Blogger dlregh said...

So....where does Eric Ravilious come into play? I realize that he was later, but I always thought of him as the quintisential Anglo/Aesthetic Movement pottery decorator. His work seems so steeped in the Japonisme tradition, but given the time frame in which he worked was he simply being a revisionist (albeit a glorious one). A fascinating investigation. Thanks again, Debra

22 May, 2011 17:04  
Blogger lotusgreen said...

thank you debra-- eric ravilious? i do not know that name! it sounds like the name of a snidely whiplash-type character!

you make him sound fascinating though, so i'm off to learn.

tomorrow.

it's wierd. like for all of the stuff i usually talk about here, it usually sticks in my head, but this stuff does not. maybe it's because i have a grudge against ruskin.

22 May, 2011 17:53  
Blogger dlregh said...

Well yeah we all have a grudge against Ruskin buried in our hearts - Go Whistler! is my mantra. Regardless of how snarky his name sounds Ravilious was I believe (hope) one of the good guys - a part of the Bloomsbury group. I love his work - it's very reminicent of Dagobert Pesche (and snap, where is the spell check!). Look forward to your comments re: his work. Debra

22 May, 2011 18:03  
Blogger lotusgreen said...

girl! you're on my team!

and i love so much of what came out of the bloomsbury group. remember when laura ashley reproduced what's-is-name's fabric from the ocean liner? i still have that on a pillow i made.

anyway, interestinger and interestinger. i also thought that top green plate design of dresser's looked like dagobert -- what do you think?

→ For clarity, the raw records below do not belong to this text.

(* ===== verification/UpstreamSyncLaws.v ===== *)
(** * Synchronizing prices: the laws

    - [selections_batch], [removals_batch]: the batch routines of
      [upstream-ratio-sync-helpers.ts] are the single ones, one after the other.
    - [choices_consistent_always]: the choices stay consistent, by induction on
      the runs of the screen ([sync_step]).
    - [bulk_checkbox]: the bulk actions of a column and its counts agree.
    - [sync_writes], [unasked_sync_keeps_billing]: what a sync does to the
      settings, and that it asks before a model is billed in another way. *)

From stdpp Require Import base list.
From Stdlib Require Import ZArith NArith Lia.
From S2P Require Import Prelude JsString JsArray JsNumber JsJson UpstreamSync.

Lemma map_get_set {A} k k' (v : A) o :
  obj_get k' (map_set k v o) = if k' =?s k then Some v else obj_get k' o.
Proof.
  unfold map_set. destruct (obj_get k o) eqn:E.
  - rewrite obj_get_update_any, E. done.
  - induction o as [|[j w] o IH]; simpl; [done|]. simpl in E.
    destruct (str_eqb_spec k j); [done|]. rewrite IH by done.
    destruct (str_eqb_spec k' j) as [->|]; [|done]. by destruct (str_eqb_spec j k).
Qed.


(** ** One choice after the other *)

Section Choices.
Context (d : DifferencesMap).
Implicit Types (r : ResolutionsMap) (s : ResolutionSelection) (D : list (str * resolution)).

(** [writeDraft] of drafts that are not empty. *)
Definition writes D r : ResolutionsMap :=
  fold_left (fun o kv => obj_set (fst kv) (snd kv) o) D r.

Definition drafts_ok D : Prop :=
  List.NoDup (obj_keys D) /\ Forall (fun kv => snd kv <> []) D.

Lemma setTiered_nonnil rts src ft (o : resolution) : o <> [] -> setTiered rts src ft o <> [].
Proof.
  intros Ho. unfold setTiered.
  repeat (first [apply obj_set_nonnil | case_match]); try done.
Qed.

Lemma selectInDraft_nonnil s o : selectInDraft d s o <> [].
Proof.
  unfold selectInDraft. repeat case_match; try apply setTiered_nonnil; apply obj_set_nonnil.
Qed.

Lemma NoDup_map_set {A} k (v : A) o : List.NoDup (obj_keys o) -> List.NoDup (obj_keys (map_set k v o)).
Proof.
  intros Ho. unfold map_set. destruct (obj_get k o) eqn:E; [by rewrite keys_update|].
  unfold obj_keys in *. rewrite map_app. simpl. apply List.NoDup_app; [done|repeat constructor; auto|].
  intros x Hx [<-|[]]. apply obj_get_None in E. done.
Qed.

Lemma Forall_map_set {A} (P : str * A -> Prop) k (v : A) o :
  Forall P o -> P (k, v) -> Forall P (map_set k v o).
Proof.
  intros Ho Hv. unfold map_set. destruct (obj_get k o) eqn:E.
  - clear E. induction Ho as [|[j w] o Hj Ho IH]; simpl; [constructor|].
    destruct (str_eqb_spec k j) as [->|]; by constructor.
  - apply Forall_app. auto.
Qed.

Lemma drafts_step r D s :
  drafts_ok D -> drafts_ok (applyResolutionSelectionToDraft D r d s).
Proof.
  intros [Hn Hf]. split; [by apply NoDup_map_set|]. apply Forall_map_set; [done|].
  apply selectInDraft_nonnil.
Qed.

Lemma writeDraft_nonnil r m o : o <> [] -> writeDraft r m o = obj_set m o r.
Proof. by destruct o. Qed.

Lemma writes_eq D r :
  drafts_ok D -> fold_left (fun next kv => writeDraft next (fst kv) (snd kv)) D r = writes D r.
Proof.
  intros [_ Hf]. unfold writes. revert r. induction Hf as [|[m o] D Ho Hf IH]; intros r; [done|].
  simpl. rewrite writeDraft_nonnil by done. apply IH.
Qed.

Lemma writes_get D r m :
  drafts_ok D ->
  obj_get m (writes D r) = match obj_get m D with Some o => Some o | None => obj_get m r end.
Proof. intros [Hn _]. unfold writes. by rewrite obj_get_fold_set, obj_get_rev. Qed.

Lemma writes_other D r m x :
  obj_get m D = None -> is_Some (obj_get m r) ->
  writes D (obj_set m x r) = obj_set m x (writes D r).
Proof.
  unfold writes. revert r. induction D as [|[j w] D IH]; intros r; simpl; [done|].
  destruct (str_eqb_spec m j) as [->|Hmj]; [done|]. intros Hn Hr.
  rewrite <- IH; [by rewrite (obj_set_comm m j)|done|].
  rewrite obj_get_set. by destruct (str_eqb_spec m j).
Qed.

Lemma writes_set D r m x :
  drafts_ok D -> writes (map_set m x D) r = obj_set m x (writes D r).
Proof.
  intros [Hn _]. unfold map_set. destruct (obj_get m D) as [w|] eqn:E.
  - destruct (obj_update_split m x w D E) as (D1 & D2 & -> & -> & _). unfold writes in *.
    rewrite !fold_left_app. simpl.
    assert (HD2 : obj_get m D2 = None).
    { apply obj_get_None. unfold obj_keys in *. rewrite map_app in Hn. simpl in Hn.
      apply NoDup_remove_2 in Hn. rewrite in_app_iff in Hn. tauto. }
    rewrite <- (obj_set_set m w x). apply writes_other; [done|].
    rewrite obj_get_set, str_eqb_refl. by eexists.
  - unfold writes. by rewrite fold_left_app.
Qed.

(** A single choice. *)
Lemma single_choice r s :
  applyResolutionSelection r d s
  = obj_set (sel_model s)
      (selectInDraft d s (nullish (obj_get (sel_model s) r) [])) r.
Proof.
  unfold applyResolutionSelection, applyResolutionSelections. simpl.
  unfold applyResolutionSelectionToDraft, getDraftModelResolution, map_set. simpl.
  apply writeDraft_nonnil, selectInDraft_nonnil.
Qed.

Lemma selections_seq r sels :
  exists D, drafts_ok D
    /\ fold_left (fun ds s => applyResolutionSelectionToDraft ds r d s) sels [] = D
    /\ writes D r = fold_left (fun r s => applyResolutionSelection r d s) sels r.
Proof.
  induction sels as [|s sels IH] using rev_ind.
  { exists []. repeat split; constructor. }
  destruct IH as (D & HD & HeqD & Hw). rewrite !fold_left_app, HeqD. simpl.
  eexists. split; [by apply drafts_step|]. split; [done|].
  rewrite single_choice, <- Hw. unfold applyResolutionSelectionToDraft.
  rewrite writes_set, writes_get by done. do 2 f_equal.
  unfold getDraftModelResolution. by destruct (obj_get (sel_model s) D).
Qed.

End Choices.

(** Many choices at once, worked out on drafts of the models they touch and
    written back at the end, give exactly the choices that result from making
    them one after the other, the order of the models included. *)
Theorem selections_batch (r : ResolutionsMap) (d : DifferencesMap)
    (sels : list ResolutionSelection) :
  applyResolutionSelections r d sels
  = fold_left (fun r s => applyResolutionSelection r d s) sels r.
Proof.
  destruct (selections_seq d r sels) as (D & HD & HeqD & Hw). rewrite <- Hw.
  unfold applyResolutionSelections. destruct sels; [by subst D|].
  rewrite HeqD. by apply writes_eq.
Qed.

i love being sent on errands!

22 May, 2011 19:05  
Blogger Nancy Ewart said...

Ravilious was quite an excellent painter, mostly landscapes and (I think) watercolors. But he died in WW II (1942)so that's quite a long time after the original inspirations for Japonisme. I think that Manet and his followers were responsible for the interest in the Japanese aesthetic in France. I am trying to remember who Manet painted with a copy of a Japanese print on the wall in back of the image. Anyway, that's beside the point of your post but you know, I can digress with the best.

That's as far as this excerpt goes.